I tried to stay on friendly terms with Greg. For one thing, I’m nearly as nosy as he is. Sometimes I want information about people, and it’s easy to pump Greg for it. And for a second thing, I didn’t want to be the victim of his tongue; I want to be on his good side.
So I resisted the temptation to kick Greg in the kneecap. “Yes, Mom’s got a few days off,” I said. “But we wanted to have a quiet visit, Greg. I’d appreciate it if you didn’t tell all her old friends that she’ll be around. She won’t have time to see too many people.”
Greg smiled all over his round face. That face, plus his thin hair, make him look as if he has more skin than normal. He rubbed his plump hands together and bounced on his toes, an action that made his belly resemble a basketball.
“Oh, I won’t say a word, Lee.”
Like I believed that.
But Greg was still talking. “I really came in to say I’m so sorry you and Joe had that terrible experience yesterday.”
He dithered on for five or ten minutes, first hinting and then almost demanding that I tell him all the gory details about finding Van Hoosier. I gave him a raspberry cream bonbon (“red raspberry puree in white chocolate interior, encased in a dark chocolate”), but no more information than he would have read in the
Grand Rapids Press
. And the darn guy didn’t even buy anything.

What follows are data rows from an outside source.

Definition segmentation_error : exn :=
  Enc SegmentationError "Failed to segment video: Invalid data" None (Some a_mkv).

End Demo.


(** ** core/video.py: cleanup_segments *)


(** ** utils/validation.py: get_audio_track_count *)

Section Probes.
Context `{Host}.

Definition get_audio_track_count (file : Path) : M Z :=
  try_except
    ('(stdout, _) <- subprocess_run (audio_probe_cmd "stream=index" file);;
     ret (Z.of_nat (length (splitlines stdout))))
    (λ e, match e with
          | CalledProcessError rc cmd out err =>
              raise (mkProcessError "Failed to get audio track count" cmd rc out err)
          | _ => raise e
          end).

End Probes.

(** ** utils/logging_config.py and main.py *)

Section Program.
Context `{Host}.

(** [datetime.now().strftime('%Y%m%d_%H%M%S')] of a clock reading. *)
Variable strftime : Z → string.







End Program.

(** ** Hosts with a failing program *)

Module Faulty.

(** The host [h], except that every run of [prog] exits with status [rc]
    and writes [err] on its standard error, touching nothing. *)
Definition failing (prog : string) (rc : Z) (err : string) (h : Host) : Host := {|
  exec := λ cmd e,
    match cmd with
    | p :: _ => if String.eqb p prog then (e, (rc, EmptyString, err)) else @exec h cmd e
    | [] => @exec h cmd e
    end;
  json_loads := @json_loads h;
  int_of_str := @int_of_str h;
  splitlines := @splitlines h;
  read_lines := @read_lines h
|}.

But Greg didn’t leave either. So I fell back on a technique I’d used on Greg Glossop in the past. I began to ask
him
questions.
“I guess you knew Sheriff Van Hoosier,” I said.
“Why do you say that?”
“You know pretty much everybody in Warner County, Greg. He seems to have been a controversial character. What did you think of him?”
The effect of this question was amazing. Greg Glossop began to stutter and stammer and edge toward the door.

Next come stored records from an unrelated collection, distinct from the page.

(** X14.  The frequencies that [_spectrum_data_src] returns are those
    of the spectrum of the last component, and those of component 0 when
    it is asked for no component at all. *)
Theorem frequency_axis_of_last_component
    (get_spectrum : list Q -> Q -> list Q * list Q)
    (data : gmap string (list Q)) (tr : Q) (n_comps : nat)
    (cds : gmap string (list (option Q))) (freqs : list Q) :
  _spectrum_data_src get_spectrum data tr n_comps = Return (cds, freqs) ->
  exists ts, data !! ica_name (n_comps - 1) = Some ts
    /\ freqs = (get_spectrum ts tr).2.
Proof.
  intros Hrun.
  destruct (SpectrumMore.spectrum_data_src_inv _ _ _ _ _ _ Hrun)
    as (ts0 & df' & freqs0 & Hts0 & Hfill & Hf0 & _).
  destruct n_comps as [|m].
  - simpl in Hfill. injection Hfill as _ <-. by exists ts0.
  - rewrite seq_S in Hfill. simpl in Hfill.
    replace (S m - 1) with m by lia.
    by apply (SpectrumMore.fill_spectra_last _ _ _ _ _ _ _ _ _ Hfill).
Qed.

Lemma frequency_axis_of_last_component_witness :
  exists ts, five_series_table !! ica_name 4 = Some ts
    /\ (returned_freqs
          (_spectrum_data_src one_sided_spectrum five_series_table 2 5))
       = (one_sided_spectrum ts 2).2.
Proof.
  apply (frequency_axis_of_last_component one_sided_spectrum
           five_series_table 2 5
           (returned_columns
              (_spectrum_data_src one_sided_spectrum five_series_table 2 5))).
  reflexivity.
Defined.

(** X15.  The table that [_spectrum_data_src] returns has the column
    [index], which counts the bins of the spectrum of component 0 from
    0 on, and one column for each of the components it was asked for;
    it has no other column. *)
Theorem spectrum_table_columns
    (get_spectrum : list Q -> Q -> list Q * list Q)
    (data : gmap string (list Q)) (tr : Q) (n_comps : nat)
    (cds : gmap string (list (option Q))) (freqs : list Q) :
  _spectrum_data_src get_spectrum data tr n_comps = Return (cds, freqs) ->
  exists ts0, data !! "ica_00" = Some ts0
    /\ cds !! "index"
       = Some ((fun i => Some (Series.of_nat i))
                 <$> seq 0 (length (get_spectrum ts0 tr).1))
    /\ forall name,
         is_Some (cds !! name)
         <-> name = "index" \/ exists c, c < n_comps /\ name = ica_name c.
Proof.
  intros Hrun.
  destruct (SpectrumMore.spectrum_data_src_inv _ _ _ _ _ _ Hrun)
    as (ts0 & df' & freqs0 & Hts0 & Hfill & _ & ->).
  pose proof (SpectrumFacts.fill_spectra_spec get_spectrum data tr
                (seq 0 n_comps)
                (empty_frame (ica_name <$> seq 0 n_comps)
                             (length (get_spectrum ts0 tr).1))
                freqs0) as Hspec.
  rewrite Hfill in Hspec. destruct Hspec as (Hidx & Hin & Hout).
  exists ts0. split; [done|]. unfold ColumnDataSource_of. split.
  - by rewrite lookup_insert_eq, Hidx.
  - intros name. destruct (decide (name = "index")) as [->|Hne].
    + rewrite lookup_insert_eq. split; [by left|by eauto].
    + rewrite lookup_insert_ne by done.
      destruct (decide (name ∈ ica_name <$> seq 0 n_comps)) as [Hn|Hn].
      * destruct (Hin name Hn) as (ts & _ & -> & _).
        split; [|by eauto]. intros _. right.
        apply list_elem_of_fmap in Hn as (c & -> & Hc%elem_of_seq).
        exists c. split; [lia|done].
      * rewrite (Hout name Hn), SpectrumMore.empty_frame_lookup.
        rewrite decide_False by done.
        split; [by intros [? ?]|].
        intros [?|(c & Hc & ->)]; [done|]. exfalso. apply Hn.
        apply list_elem_of_fmap. exists c. split; [done|].
        apply elem_of_seq. lia.
Qed.

Lemma spectrum_table_columns_witness :
  exists ts0, even_series !! "ica_00" = Some ts0
    /\ returned_columns
         (_spectrum_data_src one_sided_spectrum even_series 2 2) !! "index"
       = Some ((fun i => Some (Series.of_nat i))
                 <$> seq 0 (length (one_sided_spectrum ts0 2).1))
    /\ forall name,
         is_Some (returned_columns
                    (_spectrum_data_src one_sided_spectrum even_series 2 2)
                  !! name)
         <-> name = "index" \/ exists c, c < 2 /\ name = ica_name c.
Proof.
  apply (spectrum_table_columns one_sided_spectrum even_series 2 2 _
           (returned_freqs
              (_spectrum_data_src one_sided_spectrum even_series 2 2))).
  reflexivity.
Defined.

“Oh, I didn’t know him. He was, he was . . . he didn’t get over on this side of the county very much.”
“But, Greg, he apparently left office under quite a cloud. Do you know what all that was about?”

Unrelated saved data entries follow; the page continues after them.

Lemma alias_defined_then_expanded_witness :
  let m' := snd (handle_alias ["gs=" ++ "'git'"] Demo.start) in
  Dict.get String.eqb "gs" (aliases (shell m')) = Some "git"
  /\ expand_aliases (aliases (shell m')) ["gs"; "status"] = ["git"; "status"]
  /\ Dict.get String.eqb "ll" (aliases (shell m')) = Some "ls -la".
Proof.
  destruct (alias_defined_then_expanded "gs" "'git'" [] Demo.start eq_refl)
    as (H1 & H2 & H3 & _).
  split; [exact H1|]. split; [exact (H2 ["status"])|].
  rewrite H3 by discriminate. reflexivity.
Defined.

Lemma putenv_accepts (name value : string) :
  PyStr.contains "=" name = false ->
  name <> EmptyString ->
  PyStr.contains (ascii_of_nat 0) name = false ->
  PyStr.contains (ascii_of_nat 0) value = false ->
  putenv_error name value = None.
Proof.
  intros H1 H2 H3 H4. unfold putenv_error. rewrite H3, H4, H1. cbn.
  destruct name; [now contradiction H2 | reflexivity].
Qed.

Lemma handle_export_assignment (name value : string) (m : Machine) :
  PyStr.contains "=" name = false ->
  putenv_error name value = None ->
  handle_export [name ++ "=" ++ value] m
  = (inr tt,
     {| shell := with_environment (shell m)
                   (Dict.set String.eqb name value (environment (shell m)));
        world := with_environ (world m)
                   (Dict.set String.eqb name value (environ (world m)));
        trace := trace m |}).
Proof.
  intros Hname Hput.
  destruct (split_once_assignment "=" name value Hname) as [Hc Hs].
  unfold handle_export. cbn [for_each].
  unfold bind, get_shell, put_shell.
  change (name ++ "=" ++ value) with (name ++ String "=" value).
  rewrite Hc, Hs, Hput. reflexivity.
Qed.

(** X6: Exporting a variable and showing it: for a name that is not
    empty and a value, both without null byte, after
    [export name=value] the variable has the value in the shell's
    environment, the one handed to children, and in the process
    environment; [export name] then prints [name=value]. *)
Theorem export_sets_then_shows (name value : string) (m : Machine) :
  PyStr.contains "=" name = false ->
  name <> EmptyString ->
  PyStr.contains (ascii_of_nat 0) name = false ->
  PyStr.contains (ascii_of_nat 0) value = false ->
  let m' := snd (handle_export [name ++ "=" ++ value] m) in
  Dict.get String.eqb name (environment (shell m')) = Some value
  /\ Dict.get String.eqb name (environ (world m')) = Some value
  /\ trace m' = trace m
  /\ handle_export [name] m'
     = (inr tt, add_events m' [Stdout (name ++ "=" ++ value ++ newline)]).
Proof.
  intros Hname Hne Hn0 Hv0 m'. subst m'.
  rewrite (handle_export_assignment name value m Hname
             (putenv_accepts name value Hname Hne Hn0 Hv0)).
  cbn [snd shell world trace with_environment with_environ
                    environment environ].
  rewrite !get_set_str, String.eqb_refl.
  split; [reflexivity|]. split; [reflexivity|]. split; [reflexivity|].
  unfold handle_export. cbn [for_each]. unfold bind, get_shell.
  rewrite Hname. cbn [shell with_environment environment].
  rewrite get_set_str, String.eqb_refl.
  unfold print, emit, add_events, ret. cbn.
  now rewrite !str_app_assoc.
Qed.

Lemma export_sets_then_shows_witness :
  let m' := snd (handle_export ["EDITOR=" ++ "vi"] Demo.start) in
  Dict.get String.eqb "EDITOR" (environment (shell m')) = Some "vi"
  /\ Dict.get String.eqb "EDITOR" (environ (world m')) = Some "vi"
  /\ trace m' = trace Demo.start
  /\ handle_export ["EDITOR"] m'
     = (inr tt, add_events m' [Stdout ("EDITOR=" ++ "vi" ++ newline)]).
Proof.
  apply (export_sets_then_shows "EDITOR" "vi" Demo.start);
    [reflexivity | discriminate | reflexivity | reflexivity].
Defined.

Lemma builtin_cd_success (host : Host) (path dir : string)
    (rest : list string) (m : Machine) :
  chdir_result host path = inr dir ->
  builtin_cd host (path :: rest) m
  = (inr tt,
     {| shell := {| jobs := jobs (shell m);
                    job_counter := job_counter (shell m);
                    history := history (shell m);
                    aliases := aliases (shell m);
                    environment :=
                      Dict.set String.eqb "PWD" dir (environment (shell m));
                    current_dir := dir |};
        world := {| procs := procs (world m);
                    next_pid := next_pid (world m);
                    cwd := dir;
                    environ := environ (world m) |};
        trace := trace m |}).
Proof.
  intros Hc.
  unfold builtin_cd, try_except, bind at 1, get_world at 1, chdir.
  rewrite Hc. reflexivity.
Qed.

(** X8: After a [cd] that succeeds, the shell's directory, the directory of
    the process and [PWD] in the environment handed to children are all
    the directory the host reports; nothing is printed, and [pwd] then
    prints that directory. *)
Theorem cd_moves_everything_together (host : Host) (path dir : string)
    (rest : list string) (m : Machine) :
  chdir_result host path = inr dir ->
  let m' := snd (builtin_cd host (path :: rest) m) in
  fst (builtin_cd host (path :: rest) m) = inr tt
  /\ current_dir (shell m') = dir
  /\ cwd (world m') = dir
  /\ Dict.get String.eqb "PWD" (environment (shell m')) = Some dir
  /\ trace m' = trace m
  /\ jobs (shell m') = jobs (shell m)
  /\ execute_builtin host ["pwd"] m'
     = (inr true, add_events m' [Stdout (dir ++ newline)]).
Proof.
  intros Hc m'.
  subst m'. rewrite (builtin_cd_success host path dir rest m Hc). cbn [fst snd shell world trace current_dir cwd
                              environment jobs].
  rewrite get_set_str, String.eqb_refl.
  repeat (split; [reflexivity|]). reflexivity.
Qed.

Lemma cd_moves_everything_together_witness :
  let m' := snd (builtin_cd Demo.host ["/tmp"] Demo.start) in
  current_dir (shell m') = "/tmp"
  /\ cwd (world m') = "/tmp"
  /\ Dict.get String.eqb "PWD" (environment (shell m')) = Some "/tmp"
  /\ execute_builtin Demo.host ["pwd"] m'
     = (inr true, add_events m' [Stdout ("/tmp" ++ newline)]).
Proof.
  destruct (cd_moves_everything_together Demo.host "/tmp" "/tmp" []
              Demo.start eq_refl) as (_ & H1 & H2 & H3 & _ & _ & H4).
  auto.
Defined.

(** X9: A [cd] to a path that does not exist says so and changes nothing:
    not the directory, not the environment, not the table. *)
Theorem cd_missing_path_changes_nothing (host : Host) (path : string)
    (rest : list string) (m : Machine) (e : exn) :
  chdir_result host path = inl e ->
  exn_cls e = FileNotFoundError ->
  execute_builtin host ("cd" :: path :: rest) m
  = (inr true,
     add_events m
       [Stdout ("cd: " ++ path ++ ": No such file or directory" ++ newline)]).
Proof.
  intros Hc He. unfold execute_builtin.
  change (("cd" =? "cd")%string) with true. cbv iota.
  unfold bind at 1, builtin_cd, try_except, bind at 1, get_world at 1.
  unfold chdir. rewrite Hc. unfold raise. rewrite He.
  unfold print, emit, add_events, ret. cbn.
  now rewrite !str_app_assoc.
Qed.

Lemma cd_missing_path_changes_nothing_witness :
  execute_builtin Demo.host ["cd"; "/missing"] Demo.start
  = (inr true,
     add_events Demo.start
       [Stdout ("cd: " ++ "/missing" ++ ": No such file or directory"
                  ++ newline)]).
Proof.
  exact (cd_missing_path_changes_nothing Demo.host "/missing" [] Demo.start
           _ eq_refl eq_refl).
Defined.

(** ** External commands *)

Lemma execute_builtin_external (host : Host) (cmd : string)
    (args : list string) (m : Machine) :
  is_builtin_name cmd = false ->
  execute_builtin host (cmd :: args) m = (inr false, m).
Proof.
  unfold is_builtin_name, builtin_names. cbn [existsb].
  intros H. repeat (apply orb_false_elim in H; destruct H as [?E H]).
  unfold execute_builtin.
  repeat match goal with
         | E : String.eqb cmd _ = false |- _ => rewrite E; clear E
         end.
  reflexivity.
Qed.

(** X14: A command that is no built-in and that the host cannot find is
    reported as [command not found]; no process is made and no job.
    When a redirect target was given it has been opened by then, and it
    is not closed. *)
Theorem external_command_not_found (host : Host) (c : list string)
    (cmd : string) (args : list string) (background : bool)
    (redirect_file : option string) (m : Machine) (e : exn) :
  expand_aliases (aliases (shell m)) c = cmd :: args ->
  is_builtin_name cmd = false ->
  (forall path, truthy redirect_file = Some path ->
                open_error host path = None) ->
  popen_error host (cmd :: args) (current_dir (shell m)) = Some e ->
  exn_cls e = FileNotFoundError ->
  execute_pipeline host [c] background redirect_file m
  = (inr tt,
     add_events m
       (opening_events redirect_file
          ++ [Stdout (cmd ++ ": command not found" ++ newline)])).
Proof.
  intros Hexp Hext Hopen Herr Hcls.
  unfold execute_pipeline, bind at 1, get_shell at 1. rewrite Hexp.
  unfold bind at 1. rewrite (execute_builtin_external host cmd args m Hext).
  unfold try_except, run_single, bind at 1, opening_events.
  destruct (truthy redirect_file) as [path|] eqn:Htr.
  - unfold open_w. rewrite (Hopen path eq_refl).
    unfold emit at 1. unfold bind at 1. rewrite popen_spec. cbn [shell].
    rewrite Herr, Hcls. unfold print, emit, add_events. cbn.
    rewrite <- app_assoc, !str_app_assoc. reflexivity.
  - cbn [ret]. unfold bind at 1. rewrite popen_spec, Herr, Hcls.
    unfold print, emit, add_events. cbn.
    rewrite !str_app_assoc. reflexivity.
Qed.

Lemma external_command_not_found_witness :
  execute_pipeline Demo.host [["nosuch"; "-x"]] false (Some "out.txt")
    Demo.start
  = (inr tt,
     add_events Demo.start
       [Opened "out.txt";
        Stdout ("nosuch" ++ ": command not found" ++ newline)]).
Proof.
  apply (external_command_not_found Demo.host ["nosuch"; "-x"] "nosuch"
           ["-x"] false (Some "out.txt") Demo.start
           (Exn FileNotFoundError
              "[Errno 2] No such file or directory: 'nosuch'"));
    reflexivity.
Defined.

(** X15: When the redirect target cannot be created because a directory on
    its path is missing, the single-command branch blames the command:
    it prints [command not found] for a command that was never tried. *)
Theorem missing_redirect_directory_blames_command (host : Host)
    (c : list string) (cmd : string) (args : list string)
    (background : bool) (redirect_file : option string) (path : string)
    (m : Machine) (e : exn) :
  expand_aliases (aliases (shell m)) c = cmd :: args ->
  is_builtin_name cmd = false ->
  truthy redirect_file = Some path ->
  open_error host path = Some e ->
  exn_cls e = FileNotFoundError ->
  execute_pipeline host [c] background redirect_file m
  = (inr tt,
     add_events m [Stdout (cmd ++ ": command not found" ++ newline)]).
Proof.
  intros Hexp Hext Htr Hopen Hcls.
  unfold execute_pipeline, bind at 1, get_shell at 1. rewrite Hexp.
  unfold bind at 1. rewrite (execute_builtin_external host cmd args m Hext).
  unfold try_except, run_single, bind at 1. rewrite Htr.
  unfold open_w. rewrite Hopen. unfold raise. rewrite Hcls.
  unfold print, emit, add_events. cbn.
  rewrite !str_app_assoc. reflexivity.
Qed.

“I was just a kid, Lee. I was working as a sacker at the Superette the year he resigned.” Greg was still edging toward the door.
“But people were mad at him. Surely you heard something.”
“All I heard was from Dick—Dick Van Heisel. He owned the Superette in those days. He called Van Hoosier because some guy was doing drug deals in the Superette parking lot.”
That made sense. The newspapers for that summer had had a lot of letters to the editor about drug activity. I nodded encouragingly.
“Well, Dick was sure that Van Hoosier had covered up something about drug activities in the county.”
“What?”
“How would I know?” Greg Glossop looked horrified. “I have no idea. I was just a kid!”
Now he didn’t edge toward the door. He threw it open and plunged out. And he plunged right into Jason Foster, who’d been in the process of opening the door to the shop.
It took Jason and Greg a minute to get untangled, apologize, and say hello and good-bye to each other. So I had a minute to absorb Greg’s words and the way he’d said them.